From the records below, copy every line that contains the word "induction".
[DATA RECORDS Boundary: Start]
(* ===== verification/Doubles.v ===== *)
(** Doubles: the values of the type [double] of the sources, as [spec_float]s of the
    Standard Library with 53 bits of precision, with their comparisons and
    arithmetic.  [rank] places the numbers (every value but NaN) on a line of
    integers, so that comparisons of numbers are comparisons of integers, and
    [of_Z] is the conversion of an integer. *)

From Stdlib Require Import SpecFloat.
From S2P Require Import Prelude.

(** ** Doubles *)

Abbreviation double := spec_float.

Definition dadd : double -> double -> double := SFadd 53 1024.
Definition dsub : double -> double -> double := SFsub 53 1024.
Definition dmul : double -> double -> double := SFmul 53 1024.
Definition ddiv : double -> double -> double := SFdiv 53 1024.
Definition dopp : double -> double := SFopp.

(** The comparisons of C; each is false when an operand is NaN. *)
Definition dlt (x y : double) : bool := SFltb x y.
Definition dle (x y : double) : bool := SFleb x y.
Definition deq (x y : double) : bool := SFeqb x y.

Definition DBL_MAX : double := S754_finite false 9007199254740991 971.

(** Conversion of an integer, [floor] and [ceil] of the mathematics library (exact
    for the integers below 2^53; other values keep their sign and are not used). *)
Definition of_Z (z : Z) : double := binary_normalize 53 1024 z 0 false.
Definition floor_Z (x : double) : Z :=
  match x with
  | S754_finite s m e => Z.shiftl (if s then Zneg m else Zpos m) e
  | _ => 0
  end.
Definition ceil_Z (x : double) : Z :=
  match x with
  | S754_finite s m e => - Z.shiftl (if s then Zpos m else Zneg m) e
  | _ => 0
  end.
Definition dfloor (x : double) : double := match x with S754_finite _ _ _ => of_Z (floor_Z x) | _ => x end.
Definition dceil (x : double) : double := match x with S754_finite _ _ _ => of_Z (ceil_Z x) | _ => x end.

(** ** Numbers on a line *)

(** A value that is a number: representable in 53 bits and not NaN. *)
Definition number (x : double) : Prop := valid_binary 53 1024 x = true /\ x <> S754_nan.
Definition is_infinity (x : double) : bool := match x with S754_infinity _ => true | _ => false end.
Definition finite (x : double) : Prop := number x /\ is_infinity x = false.

Definition magnitude (m : positive) (e : Z) : Z := (e + 1075) * 2 ^ 53 + Zpos m.
Definition rank (x : double) : Z :=
  match x with
  | S754_zero _ | S754_nan => 0
  | S754_infinity s => if s then - (2047 * 2 ^ 53) else 2047 * 2 ^ 53
  | S754_finite s m e => if s then - magnitude m e else magnitude m e
  end.

Lemma digits2_pos_bound m : Zpos m < 2 ^ Zpos (digits2_pos m).
Proof.
  induction m as [m IH|m IH|]; cbn [digits2_pos]; [..|reflexivity];
    rewrite Pos2Z.inj_succ, Z.pow_succ_r by lia; lia.
Qed.
Lemma number_bounds s m e : number (S754_finite s m e) -> Zpos m < 2 ^ 53 /\ -1074 <= e <= 971.
Proof.
  intros [H _]. cbn in H. apply andb_prop in H as [H1%Z.eqb_eq H2%Z.leb_le].
  unfold fexp, emin in H1. pose proof (digits2_pos_bound m).
  assert (2 ^ Zpos (digits2_pos m) <= 2 ^ 53) by (apply Z.pow_le_mono_r; lia). lia.
Qed.
Lemma magnitude_compare m1 e1 m2 e2 :
  Zpos m1 < 2 ^ 53 -> Zpos m2 < 2 ^ 53 ->
  (magnitude m1 e1 ?= magnitude m2 e2) =
    match e1 ?= e2 with Eq => Pos.compare_cont Eq m1 m2 | Lt => Lt | Gt => Gt end.
Proof.
  intros H1 H2. unfold magnitude. destruct (Z.compare_spec e1 e2) as [->|He|He].
  - rewrite Z.add_compare_mono_l. reflexivity.
  - apply Z.compare_lt_iff. assert (2 ^ 53 > 0) by reflexivity. nia.
  - apply Z.compare_gt_iff. assert (2 ^ 53 > 0) by reflexivity. nia.
Qed.
Lemma magnitude_bounds s m e : number (S754_finite s m e) -> 0 < magnitude m e < 2047 * 2 ^ 53.
Proof.
  intros H%number_bounds. unfold magnitude. assert (2 ^ 53 > 0) by reflexivity. nia.
Qed.

(** The comparison of two numbers is the comparison of their ranks. *)
Lemma rank_compare x y : number x -> number y -> SFcompare x y = Some (rank x ?= rank y).
Proof.
  intros Hx Hy.
  destruct x as [sx|sx| |sx mx ex], y as [sy|sy| |sy my ey];
    try (destruct Hx; congruence); try (destruct Hy; congruence); cbn [SFcompare rank];
    repeat match goal with
           | H : number (S754_finite _ ?m ?e) |- _ =>
               pose proof (magnitude_bounds _ _ _ H); pose proof (number_bounds _ _ _ H); clear H
           end; f_equal.
  all: try (destruct sx; try destruct sy; symmetry;
            first [reflexivity | apply Z.compare_lt_iff; lia | apply Z.compare_gt_iff; lia]).
  all: try (destruct sy; symmetry;
            first [reflexivity | apply Z.compare_lt_iff; lia | apply Z.compare_gt_iff; lia]).
  pose proof (magnitude_compare mx ex my ey) as Hc.
  destruct sx, sy.
  - rewrite (Z.compare_opp (magnitude mx ex)), (Z.compare_antisym (magnitude mx ex)), Hc by lia.
    destruct (ex ?= ey); reflexivity.
  - symmetry. apply Z.compare_lt_iff; lia.
  - symmetry. apply Z.compare_gt_iff; lia.
  - rewrite Hc by lia. reflexivity.
Qed.

Lemma dlt_rank x y : number x -> number y -> dlt x y = (rank x <? rank y).
Proof. intros. unfold dlt, SFltb, Z.ltb. rewrite rank_compare by done. reflexivity. Qed.
Lemma dle_rank x y : number x -> number y -> dle x y = (rank x <=? rank y).
Proof. intros. unfold dle, SFleb, Z.leb. rewrite rank_compare by done. destruct (_ ?= _); reflexivity. Qed.
Lemma deq_rank x y : number x -> number y -> deq x y = (rank x =? rank y).
Proof.
  intros. unfold deq, SFeqb. rewrite rank_compare by done.
  destruct (Z.compare_spec (rank x) (rank y)); symmetry; lia.
Qed.

Lemma finite_rank x : finite x -> rank (dopp DBL_MAX) <= rank x <= rank DBL_MAX.
Proof.
  intros [Hx Hi]. change (rank (dopp DBL_MAX)) with (- (rank DBL_MAX)).
  change (rank DBL_MAX) with (2046 * 2 ^ 53 + (2 ^ 53 - 1)).
  destruct x as [s|s| |s m e]; try (cbn; lia); [discriminate|].
  pose proof (number_bounds _ _ _ Hx). cbn [rank]. unfold magnitude. destruct s; nia.
Qed.

Lemma number_DBL_MAX : number DBL_MAX /\ number (dopp DBL_MAX).
Proof. repeat split; try reflexivity; discriminate. Qed.
Lemma finite_number x : finite x -> number x.
Proof. intros [H _]. exact H. Qed.
#[export] Hint Resolve finite_number : core.


(** ** Integers as doubles *)

Lemma digits2_pos_low m : 2 ^ (Zpos (digits2_pos m) - 1) <= Zpos m.
Proof.
  induction m as [m IH|m IH|]; cbn [digits2_pos]; [..|cbn; lia];
    rewrite Pos2Z.inj_succ; replace (Z.succ (Zpos (digits2_pos m)) - 1) with (Z.succ (Zpos (digits2_pos m) - 1)) by lia;
    rewrite Z.pow_succ_r by lia; lia.
Qed.
Lemma iter_xO m k : Zpos (Pos.iter xO m k) = Zpos m * 2 ^ Zpos k.
Proof.
  revert m. induction k as [|k IH] using Pos.peano_ind; intros m; [cbn; lia|].
  rewrite Pos.iter_succ, Pos2Z.inj_succ, Z.pow_succ_r by lia. rewrite Pos2Z.inj_xO, IH. lia.
Qed.
Lemma digits2_iter_xO m k : digits2_pos (Pos.iter xO m k) = (digits2_pos m + k)%positive.
Proof.
  induction k as [|k IH] using Pos.peano_ind; [cbn; lia|]. rewrite Pos.iter_succ. cbn [digits2_pos]. lia.
Qed.

(** The integer [m] shifted to 53 bits. *)
Lemma of_Z_pos m :
  Zpos m < 2 ^ 53 ->
  exists m' e, of_Z (Zpos m) = S754_finite false m' e /\ e = Zpos (digits2_pos m) - 53 /\
    Zpos m' = Zpos m * 2 ^ (53 - Zpos (digits2_pos m)) /\ Zpos (digits2_pos m') = 53.
Proof.
  intros Hm. set (d := digits2_pos m). pose proof (digits2_pos_low m) as Hlow. fold d in Hlow.
  assert (Hd : Zpos d <= 53).
  { apply Z.nlt_ge. intros Hd. assert (2 ^ 53 <= 2 ^ (Zpos d - 1)) by (apply Z.pow_le_mono_r; lia). lia. }
  assert (Hfe : fexp 53 1024 (Zpos d + 0) = Zpos d - 53) by (unfold fexp, emin; lia).
  assert (Hal : exists m', shl_align m 0 (Zpos d - 53) = (m', Zpos d - 53) /\
            Zpos m' = Zpos m * 2 ^ (53 - Zpos d) /\ Zpos (digits2_pos m') = 53).
  { unfold shl_align. destruct (Zpos d - 53 - 0) as [|q|q] eqn:Eq; [|lia|].
    - exists m. replace (Zpos d) with 53 by lia. fold d. split_and!; [done|cbn; lia|lia].
    - exists (Pos.iter xO m q). rewrite iter_xO, digits2_iter_xO. fold d. split_and!; [done| |lia].
      do 2 f_equal. lia. }
  destruct Hal as (m' & Ha & Hm' & Hd'). exists m', (Zpos d - 53). split_and!; [|done|done|done].
  assert (Hshr : shr_fexp 53 1024 (Zpos m') (Zpos d - 53) loc_Exact =
                 ({| shr_m := Zpos m'; shr_r := false; shr_s := false |}, Zpos d - 53)).
  { unfold shr_fexp, Zdigits2. rewrite Hd'. unfold fexp, emin.
    replace (Z.max (53 + (Zpos d - 53) - 53) (3 - 1024 - 53) - (Zpos d - 53)) with 0 by lia. done. }
  unfold of_Z, binary_normalize, binary_round. fold d. rewrite Hfe, Ha. unfold binary_round_aux. rewrite Hshr.
  cbn [shr_m loc_of_shr_record round_nearest_even]. rewrite Hshr. cbn [shr_m].
  destruct (Z.leb_spec (Zpos d - 53) (1024 - 53)); [done|lia].
Qed.
Lemma of_Z_number z : 0 <= z < 2 ^ 53 -> number (of_Z z).
Proof.
  intros Hz. destruct z as [|m|m]; [by split|..|lia].
  destruct (of_Z_pos m) as (m' & e & -> & -> & _ & Hd); [lia|]. split; [|done].
  pose proof (digits2_pos_low m) as Hlow. cbn. unfold bounded, canonical_mantissa. rewrite Hd. unfold fexp, emin.
  apply andb_true_intro. split; [apply Z.eqb_eq; lia|]. apply Z.leb_le.
  assert (Zpos (digits2_pos m) <= 53); [|lia].
  apply Z.nlt_ge. intros Hc. assert (2 ^ 53 <= 2 ^ (Zpos (digits2_pos m) - 1)) by (apply Z.pow_le_mono_r; lia). lia.
Qed.

(** Conversion keeps the order of the integers below 2^53. *)
Lemma of_Z_rank_lt a b : 0 <= a -> a < b < 2 ^ 53 -> rank (of_Z a) < rank (of_Z b).
Proof.
  intros Ha Hb. destruct b as [|n|n]; [lia| |lia]. destruct (of_Z_pos n) as (n' & f & Hn & Hf & Hn' & Hdn); [lia|].
  pose proof (of_Z_number (Zpos n) ltac:(lia)) as Nn. rewrite Hn in *.
  destruct a as [|m|m]; [|..|lia].
  { pose proof (magnitude_bounds _ _ _ Nn). cbn [rank]. change (rank (of_Z 0)) with 0. lia. }
  destruct (of_Z_pos m) as (m' & e & Hm & He & Hm' & Hdm); [lia|].
  pose proof (of_Z_number (Zpos m) ltac:(lia)) as Nm. rewrite Hm in *. cbn [rank]. unfold magnitude.
  pose proof (number_bounds _ _ _ Nm) as [Bm _]. pose proof (number_bounds _ _ _ Nn) as [Bn _].
  pose proof (digits2_pos_low n) as Ln. pose proof (digits2_pos_bound m) as Um.
  pose proof (digits2_pos_low m) as Lm. pose proof (digits2_pos_bound n) as Un.
  destruct (Z.lt_trichotomy (Zpos (digits2_pos m)) (Zpos (digits2_pos n))) as [Hd|[Hd|Hd]].
  - assert (e < f) by lia. nia.
  - rewrite Hm', Hn', He, Hf, Hd. assert (0 < 2 ^ (53 - Zpos (digits2_pos n))); [|nia].
    apply Z.pow_pos_nonneg; [lia|]. subst f. pose proof (proj1 Nn). cbn in *.
    apply Z.nlt_ge. intros Hc. assert (2 ^ 53 <= 2 ^ (Zpos (digits2_pos n) - 1)) by (apply Z.pow_le_mono_r; lia). lia.
  - exfalso. assert (2 ^ Zpos (digits2_pos n) <= 2 ^ (Zpos (digits2_pos m) - 1)) by (apply Z.pow_le_mono_r; lia). lia.
Qed.
Lemma of_Z_eq a b : 0 <= a < 2 ^ 53 -> 0 <= b < 2 ^ 53 -> deq (of_Z a) (of_Z b) = (a =? b).
Proof.
  intros Ha Hb. rewrite deq_rank by (by apply of_Z_number).
  destruct (Z.lt_trichotomy a b) as [H|[->|H]]; [pose proof (of_Z_rank_lt a b)|by rewrite !Z.eqb_refl|pose proof (of_Z_rank_lt b a)]; lia.
Qed.

(** A number divided by itself. *)
Lemma ddiv_self n : 0 < n < 2 ^ 53 -> ddiv (of_Z n) (of_Z n) = of_Z 1.
Proof.
  intros Hn. destruct n as [|m|]; [lia| |lia]. destruct (of_Z_pos m) as (m' & e & -> & _ & _ & Hd); [lia|].
  unfold ddiv, SFdiv. cbn [xorb]. unfold SFdiv_core_binary, Zdigits2. rewrite Hd.
  replace (fexp 53 1024 (53 + e - (53 + e))) with (-53) by (unfold fexp, emin; lia).
  cbv zeta. rewrite Z.sub_diag. change (0 - Z.min (-53) 0) with 53. cbv beta iota. change (Z.min (-53) 0) with (-53).
  pose proof (Z_div_mod (Z.shiftl (Zpos m') 53) (Zpos m') ltac:(lia)) as H.
  change (IntDef.Z.div_eucl) with Z.div_eucl.
  destruct (Z.div_eucl _ _) as [q r].
  rewrite Z.shiftl_mul_pow2 in H by lia. destruct H as [H Hr].
  assert (q = 2 ^ 53) as -> by nia. assert (r = 0) as -> by nia.
  assert (new_location (Zpos m') 0 = loc_Exact) as ->; [|reflexivity].
  unfold new_location. destruct (Z.even (Zpos m')); reflexivity.
Qed.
[DATA RECORDS Boundary: End]
**SOLUTION BELOW**
  induction m as [m IH|m IH|]; cbn [digits2_pos]; [..|reflexivity];
  induction m as [m IH|m IH|]; cbn [digits2_pos]; [..|cbn; lia];
  revert m. induction k as [|k IH] using Pos.peano_ind; intros m; [cbn; lia|].
  induction k as [|k IH] using Pos.peano_ind; [cbn; lia|]. rewrite Pos.iter_succ. cbn [digits2_pos]. lia.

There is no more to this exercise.